STARDROPS contains the following ingredients:-
Aqua (water)
Sodium dodecylbenzene sulphonate
Alkyl ether sulphate
Alcohols C9-11 ethoxylated
Denatonium benzoate solution (Bitrex)
Parfum (perfume)
Dipentene (limonene)
2-bromo-2-nitropropane-1,3-diol (Bronopol)
Colourant


----------



## Phil H (May 14, 2006)

i use it around the house not the car!


----------



## Dave KG (Feb 23, 2006)

Sounded like some kind of sweet to me. :lol:


----------



## Avanti (Jan 17, 2006)

Grizzle said:


> STARDROPS contains the following ingredients:-
> Aqua (water)
> Sodium dodecylbenzene sulphonate
> Alkyl ether sulphate
> ...


Asda says :Contains Bitrex® - Bitter taste - Better protection. Cleans Bright Without Dulling or Scratching. Stardrops cleans bright all round - inside and outside, without dulling or scratching. Baths, Carpets, Melamine, Cars, China, Floors, Fridges, Glassware, Hand Laundry, Hobs, Mirrors, Paintwork, Sinks, Tiles, Upholstery, Washing-up, UPVC Windows and Doors, Work Tops.

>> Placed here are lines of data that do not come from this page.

(** * Seh-AI-App: the save pipeline, session synchronisation and camera gating

    A shallow embedding of the handlers of [src/app/results.tsx],
    [src/app/(tabs)/camera.tsx] and of [syncSupabaseAuth]
    (AuthContext, [src/unnamed/part_000]).

    The handlers are asynchronous JavaScript functions whose only
    observable behaviour is the sequence of calls they make on the
    vendor SDKs and on React state setters.  Each handler is written in a
    small monad that threads the component state, may throw, and records
    the calls it makes; what the outside answers to each call is read
    from a [world].  Console output is not modelled. *)

From Stdlib Require Import String Ascii List Bool ZArith QArith Qround Lia Lqa.
Import ListNotations.
Close Scope Q_scope.
Open Scope string_scope.
Open Scope list_scope.

(** ** JavaScript numbers and values *)

Module JS.

(** A Number: the two infinities, NaN, or a finite value.  Every finite
    double is a rational, and [Math.round] is exact on doubles, so finite
    values are carried as rationals.  The two zeros are not told apart:
    the code only ever passes a rounded value through [|| 0], which sends
    both to [0]. *)
Inductive number : Type :=
| NaN
| PosInf
| NegInf
| Fin (q : Q).

Inductive value : Type :=
| VUndefined
| VNull
| VBool (b : bool)
| VNumber (n : number)
| VString (s : string).

(** [Math.round]: the integer nearest to the argument, ties towards
    +Infinity; NaN and the infinities are returned unchanged. *)
Definition Math_round (n : number) : number :=
  match n with
  | Fin q => Fin (inject_Z (Qfloor (q + (1 # 2))%Q))
  | _ => n
  end.

(** ToBoolean on a Number: NaN and zero are falsy. *)
Definition truthy (n : number) : bool :=
  match n with
  | NaN => false
  | Fin q => negb (Qeq_bool q 0%Q)
  | _ => true
  end.

(** [n || 0] on Numbers. *)
Definition or_zero (n : number) : number :=
  if truthy n then n else Fin 0%Q.

(** [Number.isInteger]. *)
Definition isInteger (n : number) : bool :=
  match n with
  | Fin q => Qeq_bool q (inject_Z (Qfloor q))
  | _ => false
  end.

Definition isFinite (n : number) : bool :=
  match n with
  | Fin _ => true
  | _ => false
  end.

Section ToNumber.

(** The runtime's conversion of a string to a Number (StringToNumber
    of the language definition): it parses a numeric literal and
    rounds it to a double. *)
Variable StringToNumber : string -> number.

(** [Number(v)]. *)
Definition Number (v : value) : number :=
  match v with
  | VUndefined => NaN
  | VNull => Fin 0
  | VBool b => if b then Fin 1 else Fin 0
  | VNumber n => n
  | VString s => StringToNumber s
  end.

(** [Math.round(Number(v)) || 0], the expression both write paths
    apply to each macro. *)
Definition round_or_zero (v : value) : number :=
  or_zero (Math_round (Number v)).

End ToNumber.

End JS.

(** ** Completions, errors and the handler monad *)

(** A thrown value, seen through the only thing the handlers read from it:
    [err?.message]. *)
Record error : Type := Error { message : option string }.

Inductive completion (A : Type) : Type :=
| Normal (a : A)
| Throw (e : error).
Arguments Normal {A} a.
Arguments Throw {A} e.

(** ** Data of the application *)

Record Session : Type := mkSession {
  access_token : string;
  refresh_token : string
}.

Record User : Type := mkUser { id : string }.

Record FoodAnalysisResult : Type := mkResult {
  name : string;
  calories : JS.value;
  protein : JS.value;
  carbs : JS.value;
  fat : JS.value;
  description : string
}.

(** The argument object of [supabase.rpc('insert_meal', ...)]. *)
Record rpc_params : Type := mkParams {
  p_name : string;
  p_thumbnail_url : string;
  p_calories : JS.number;
  p_protein : JS.number;
  p_carbs : JS.number;
  p_fat : JS.number
}.

(** The row handed to [supabase.from('meals').insert(...)]. *)
Record meal_row : Type := mkRow {
  row_name : string;
  row_user_id : string;
  row_calories : JS.number;
  row_protein : JS.number;
  row_carbs : JS.number;
  row_fat : JS.number;
  row_image_url : string;
  row_meal_time : string
}.

Record image : Type := mkImage {
  uri : string;
  width : Z;
  height : Z
}.
(** X19: the loop over the chained partitions never improves the
    verdict: started with a running verdict other than [kSuccess] (the
    node's own image failed verification and that was allowed), it
    cannot answer [kSuccess], whatever the children answer. *)
Theorem chain_loop_never_improves
    (rec : ChainInfo -> option (list VBMetaData) -> M Walk)
    (chain_partitions : list ChainInfo) :
  forall (verify_result : VBMetaVerifyResult) (out : option (list VBMetaData))
         (t : list Event) (r : VBMetaVerifyResult)
         (out' : option (list VBMetaData)) (t' : list Event),
    verify_result <> kSuccess ->
    chain_loop rec chain_partitions verify_result out t = (Ok (r, out'), t') ->
    r <> kSuccess.
Proof.
  induction chain_partitions as [|chain rest IH];
    intros verify_result out t r out' t' Hvr; cbn [chain_loop]; mred.
  - intros [= <- _ _]. assumption.
  - destruct (rec chain out t) as [[[sub_ret out1]|f] t1]; [|discriminate].
    destruct sub_ret; cbn.
    + apply IH. assumption.
    + intros [= <- _ _]. discriminate.
    + apply IH. discriminate.
    + apply IH. discriminate.
Qed.

Lemma chain_loop_never_improves_witness :
  let rec := recurse (Toy.host Toy.world) "" "" true true false
                     Toy.device_path 7 in
  let product := {| ci_partition_name := "product"; public_key_blob := "P" |} in
  fst (chain_loop rec [product] kErrorVerification (Some []) [])
  = Ok (kErrorVerification, Some [Toy.image "product" Toy.product_image])
  /\ kErrorVerification <> kSuccess.
Proof.
  cbv zeta. split; [vm_compute; reflexivity|].
  refine (chain_loop_never_improves
            (recurse (Toy.host Toy.world) "" "" true true false
                     Toy.device_path 7)
            [{| ci_partition_name := "product"; public_key_blob := "P" |}]
            kErrorVerification (Some []) [] kErrorVerification
            (Some [Toy.image "product" Toy.product_image]) _ _ _).
  - discriminate.
  - vm_compute. reflexivity.
Defined.

(** ** The order of the lookup, and what it logs *)

Section LookupOrder.

Variable h : Host.

Lemma GetHashtreeDescriptor_from_first (partition_name : string)
    (ds1 : list (list byte)) (d : list byte) (ds2 : list (list byte))
    (ht : AvbHashtreeDescriptor) :
  (forall d' ht', In d' ds1 -> ~ hashtree_for h partition_name d' ht') ->
  hashtree_for h partition_name d ht ->
  forall (n : Z) (t : list Event),
  exists t',
    GetHashtreeDescriptor_from h partition_name (ds1 ++ d :: ds2)%list n t
    = (Ok (Some (ht, ptr_add d (sizeof_AvbHashtreeDescriptor h))), t').
Proof.
  intros Hnone ((desc & Hdesc & Htag) & Hht & Hlen & Hname).
  induction ds1 as [|d' rest IH]; intros n t.
  - cbn [app GetHashtreeDescriptor_from].
    rewrite Hdesc, Htag, Z.eqb_refl, Hht, Hlen, Z.eqb_refl.
    cbn [negb]. cbv zeta. rewrite <- Hlen, Hname, String.eqb_refl.
    eexists; reflexivity.
  - assert (IH' : forall n t, exists t',
               GetHashtreeDescriptor_from h partition_name
                 (rest ++ d :: ds2)%list n t
               = (Ok (Some (ht, ptr_add d (sizeof_AvbHashtreeDescriptor h))),
                  t')).
    { apply IH. intros d0 ht0 Hin. apply Hnone. now right. }
    assert (Hhead : forall ht', ~ hashtree_for h partition_name d' ht').
    { intros ht'. apply Hnone. now left. }
    cbn [app GetHashtreeDescriptor_from].
    destruct (avb_descriptor_validate_and_byteswap h d') as [desc'|] eqn:Hd'.
    + destruct (tag desc' =? AVB_DESCRIPTOR_TAG_HASHTREE) eqn:Htag';
        [|apply IH'].
      destruct (avb_hashtree_descriptor_validate_and_byteswap h d')
        as [ht'|] eqn:Hht'; [|apply IH'].
      destruct (partition_name_len ht' =? StdString.size partition_name)
        eqn:Hlen'; cbn [negb]; [|apply IH'].
      cbv zeta.
      destruct (String.eqb _ partition_name) eqn:Hname'; [|apply IH'].
      exfalso. apply (Hhead ht'). split; [|split; [|split]].
      * exists desc'. split; [assumption|]. now apply Z.eqb_eq.
      * assumption.
      * now apply Z.eqb_eq.
      * now apply String.eqb_eq.
    + mred. apply IH'.
Qed.
Lemma vignette_off_iff_negative_witness :
  gradient_fills
    (R10._draw Demo.browser
       (fst (R10.constructor Demo.browser Demo.letters Demo.no_vignette))
       (Fin 1000) (Fin 0))
  <> [].
Proof.
  intros H.
  apply (proj1 (vignette_off_iff_negative Demo.browser Demo.letters
                  Demo.no_vignette 0 (Fin 1000) (Fin 0) eq_refl)) in H.
  discriminate.
Defined.

(* ================================================================== *)
(** * Sessions of calls *)
(* ================================================================== *)

Section Sessions.

Import R10.
Local Open Scope nat_scope.

Lemma frame_requests_app (e1 e2 : list effect) :
  frame_requests (e1 ++ e2)%list = frame_requests e1 + frame_requests e2.
Proof. unfold frame_requests. now rewrite filter_app, length_app. Qed.

Lemma resize_fields (b : Browser) (s : Reeler) :
  items (_resize b s) = items s
  /\ speed (_resize b s) = speed s
  /\ _raf (_resize b s) = _raf s
  /\ _mode (_resize b s) = _mode s
  /\ _offset (_resize b s) = _offset s.
Proof. repeat split; reflexivity. Qed.

(** One call keeps the item list, a truthy speed and the frame handle; it
    requests at most one frame, and none unless it is a tick. *)
Lemma perform_invariant (s : Reeler) (bc : Browser * call) :
  _raf s = true ->
  items (fst (perform s bc)) = items s
  /\ (truthy (speed s) = true -> truthy (speed (fst (perform s bc))) = true)
  /\ _raf (fst (perform s bc)) = true
  /\ frame_requests (snd (perform s bc)) <= (if is_tick bc then 1 else 0).
Proof.
  intros Hr. destruct bc as [b c]. destruct c as [v| |t o|lbl o| |ts];
    unfold perform, is_tick; cbn [fst snd].
  - (* startLoop *)
    destruct (handle_kept b s NaN v Hr) as (_ & _ & He).
    rewrite He. unfold startLoop.
    destruct v as [w|]; [destruct (truthy w) eqn:Ew |]; reel_simpl;
      rewrite Hr; reel_simpl; repeat split; auto.
  - repeat split; auto.
  - destruct t; repeat split; auto.
  - unfold spinTo. destruct (indexOf (items s) lbl); cbn [snd];
      repeat split; auto.
  - repeat split; auto.
  - destruct (tick_params b s ts) as (Hs & _ & _ & _ & _ & _ & Hi).
    destruct (handle_kept b s ts None Hr) as (_ & Hr' & _).
    rewrite Hi, Hs, tick_effects.
    repeat split; auto.
    unfold frame_requests. cbn [filter].
    destruct (Mode_eqb _ _); simpl; lia.
Qed.

(** Over any session of calls on an instance that holds a frame handle (as
    every constructed instance does): the item list never changes, the
    speed stays truthy, and the frames requested are at most the ticks
    delivered, so that there is never more than one frame pending; calls
    other than ticks request none, which is why a reel whose ticks ended
    in idle mode is not set in motion again by [startLoop] or [spin]. *)
Theorem session_frame_requests (calls : list (Browser * call)) :
  forall s : Reeler,
    _raf s = true ->
    items (fst (session s calls)) = items s
    /\ (truthy (speed s) = true ->
        truthy (speed (fst (session s calls))) = true)
    /\ _raf (fst (session s calls)) = true
    /\ frame_requests (snd (session s calls))
       <= List.length (filter is_tick calls).
Proof.
  induction calls as [|bc rest IH]; intros s Hr.
  - simpl. repeat split; auto.
  - destruct (perform_invariant s bc Hr) as (Hi & Hs & Hr1 & He).
    simpl session.
    destruct (perform s bc) as [s1 e1]. cbn [fst snd] in *.
    destruct (IH s1 Hr1) as (Hi2 & Hs2 & Hr2 & He2).
    destruct (session s1 rest) as [s2 e2]. cbn [fst snd] in *.
    rewrite frame_requests_app. cbn [filter].
    repeat split; auto.
    + congruence.
    + destruct (is_tick bc); simpl List.length; lia.
Qed.

End Sessions.

(** The five-item reel: stopped, ticked once (the frame chain ends),
    restarted and spun; no frame is requested. *)
Lemma session_frame_requests_witness :
  frame_requests
    (snd (session Demo.reel
            [(Demo.browser, StopLoop); (Demo.browser, Tick (Fin 1000));
             (Demo.browser, StartLoop None);
             (Demo.browser, Spin (Some (Fin 2)) no_spin_opts)]))
  = 0%nat
  /\ R10._mode
       (fst (session Demo.reel
               [(Demo.browser, StopLoop); (Demo.browser, Tick (Fin 1000));
                (Demo.browser, StartLoop None);
                (Demo.browser, Spin (Some (Fin 2)) no_spin_opts)]))
     = spin_mode.
Proof.
  split; [| reflexivity].
  pose proof (session_frame_requests
                [(Demo.browser, StartLoop None);
                 (Demo.browser, Spin (Some (Fin 2)) no_spin_opts)]
                (fst (session Demo.reel
                        [(Demo.browser, StopLoop);
                         (Demo.browser, Tick (Fin 1000))]))
                eq_refl) as (_ & _ & _ & H).
  vm_compute in H. vm_compute. reflexivity.
Defined.

(* ================================================================== *)
(** * The hook of revision 3.3 *)
(* ================================================================== *)

(** In revision 3.3 a tick invokes [onStop] exactly when it ends a spin,
    once, with the target index; the spin ends in highlight mode. *)
Theorem V33_onStop_exactly_at_stop (s : V33.Reeler) (ts : num) :
  onStop_calls (snd (V33._tick s ts))
  = if andb (Mode_eqb (V33._mode s) spin_mode)
            (Mode_eqb (V33._mode (fst (V33._tick s ts))) highlight)
    then [V33._targetIdx s] else [].
Proof.
  destruct (V33_tick_advance s ts) as (Em & Ec). rewrite Em, Ec.
  destruct (V33._mode s) eqn:Hm; cbn [Mode_eqb andb];
    try (rewrite V33_advance_other by congruence; reflexivity).
  destruct (V33_advance_spin s ts Hm) as [(H1 & H2)|(H1 & H2)];
    rewrite H1, H2; reflexivity.
Qed.

(** The frame of the highlighted reel once the zoom is over: the row of
    iteration 7 (item "C", the target) is centred and drawn at opacity 1,
    in revision 3.8R10 and in revision 3.8R9. *)
Lemma R10_highlight_rows_witness :
  exists r,
    In r (rows_of (R10._draw Demo.browser Demo.highlighted (Fin 9100) (Fin 300)))
    /\ row_i r = 7%nat /\ row_alpha r = Fin 1.
Proof.
  eexists. split; [vm_compute; do 4 right; left; reflexivity |].
  split; [reflexivity |].
  match goal with
  | |- row_alpha ?r = _ =>
      assert (H := R10_highlight_rows Demo.browser Demo.highlighted (Fin 9100)
                     (Fin 300) r (proj1 highlighted_facts)
                     ltac:(vm_compute; do 4 right; left; reflexivity))
  end.
  vm_compute in H. exact (proj2 H).
Defined.

Lemma R9_highlight_rows_witness :
  exists r,
    In r (rows_of (R9._draw Demo.browser Demo.highlighted (Fin 9100)))
    /\ row_i r = 7%nat /\ row_alpha r = Fin 1.
Proof.
  eexists. split; [vm_compute; do 4 right; left; reflexivity |].
  split; [reflexivity |].
  match goal with
  | |- row_alpha ?r = _ =>
      assert (H := R9_highlight_rows Demo.browser Demo.highlighted (Fin 9100)
                     r (proj1 highlighted_facts)
                     ltac:(vm_compute; do 4 right; left; reflexivity))
  end.
  vm_compute in H. exact (proj2 H).
Defined.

Swarfega high active detergent suggests : Versatile - ideal for use on kitchen utensils, cutlery and crockery, windows, walls and floors, work tops and vehicle bodywork

I'm tempted to give it a go........... on the nieghbours car


----------



## steveo3002 (Jan 30, 2006)

http://forums.moneysavingexpert.com/showthread.html?t=172073

quiet a disscusion on there...cant be bothered to read through it all


----------



## Avanti (Jan 17, 2006)

steveo3002 said:


> http://forums.moneysavingexpert.com/showthread.html?t=172073
> 
> quiet a disscusion on there...cant be bothered to read through it all


I've been searching around, there is an intersting thread on carmechanics forum also. It's starting to look very tempting :thumb:


----------



## steveo3002 (Jan 30, 2006)

under a pound , its gota be worth a go...even for household use


----------



## xlfive (Feb 18, 2006)

:lol: you young un's never heard of stardrops ,its the best thing round the house ,i've used it since the 70's :thumb: '


----------



## steveo3002 (Jan 30, 2006)

seems theres a range of other star*** products

seems its used for nearly anything?? what specific car jobs would it be for?


----------



## Avanti (Jan 17, 2006)

xlfive said:


> :lol: you young un's never heard of stardrops ,its the best thing round the house ,i've used it since the 70's :thumb: '


I purchased a bottle today for the mighty sum of 58p for 600ml, seems you dilute it 1:300.
Gonna give it a try Sunday morning on a Pug 607


----------



## steveo3002 (Jan 30, 2006)

yeah i got a bottle last night , what do you plan to use it on?


----------



## Avanti (Jan 17, 2006)

steveo3002 said:


> yeah i got a bottle last night , what do you plan to use it on?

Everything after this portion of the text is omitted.